Andrew Jones

Personal information
- Full name: Andrew James Jones
- Born: 30 November 1977 (age 48) Stoke-on-Trent, Staffordshire, England
- Batting: Right-handed
- Bowling: Right-arm fast-medium

Domestic team information
- 1998–2002: Staffordshire

Career statistics
| Competition | List A |
| Matches | 1 |
| Runs scored | 0 |
| Batting average | 0.00 |
| 100s/50s | –/– |
| Top score | 0* |
| Balls bowled | 60 |
| Wickets | 2 |
| Bowling average | 26.00 |
| 5 wickets in innings | – |
| 10 wickets in match | – |
| Best bowling | 2/52 |
| Catches/stumpings | –/– |
- Source: Cricinfo, 13 June 2011

= Andrew Jones (Staffordshire cricketer) =

English cricketer

Andrew James Jones (born 30 November 1977) is a former English cricketer. Jones was a right-handed batsman who bowled right-arm fast-medium. He was born in Stoke-on-Trent, Staffordshire.

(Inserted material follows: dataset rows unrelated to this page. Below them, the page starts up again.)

(** The inner loop stops at the limit, the outer one goes on. *)
Fixpoint sliceOf (txs : list Transaction) (limit count : Z) : list Transaction * Z :=
  match txs with
  | [] => ([], count)
  | tx :: txs' =>
      if limit <=? count + 1 then ([tx], count + 1)
      else let '(r, n) := sliceOf txs' limit (count + 1) in (tx :: r, n)
  end.

Fixpoint sliceAll (ls : list (Address * skip Transaction Compare)) (limit count : Z) : list Transaction :=
  match ls with
  | [] => []
  | (_, l) :: ls' => let '(r, n) := sliceOf (skip_Iter l) limit count in r ++ sliceAll ls' limit n
  end.

Definition pending_asSlice (limit : Z) s : list Transaction := sliceAll (rangeOver (waitingMap s)) limit 0.

End pending.

(** What the pool reads of the chain. *)
Record chainView := mkView {
  (** the nonce of a sender in the latest state *)
  v_nonce : Address -> Z;
  v_hasReceipt : Hash -> bool;
  (** whether the latest state has the reward of a block *)
  v_hasReward : Hash -> bool;
  v_hasBlock : Hash -> bool;
  (** [getValidator], against the state or not *)
  v_validate : Transaction -> bool -> outcome opError unit;
  v_now : Z;
}.

Definition maxPendingSize : Z := 40000.
Definition maxQueueSize : Z := 10000.

(** ** The container *)

Inductive poolError :=
| ErrNonce | ErrNil | ErrQueueFull | ErrSameNonce (h : Hash) | ErrExists (place : Z) | ErrRewardExists | ErrInvalid (e : opError).

Section container.
Context `{SkipList Transaction Compare} `{GoMaps}.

Jones made his debut for Staffordshire in the 1998 Minor Counties Championship against Cumberland. Jones played Minor counties cricket for Staffordshire from 1998 to 2002, which included 15 Minor Counties Championship matches and 2 MCCA Knockout Trophy matches. In 2000, he made his only List A appearance against Devon in the NatWest Trophy. In this match, he took the wickets of David Lye and Ian Gompertz. He did bat in the match, but ended unbeaten without scoring any runs.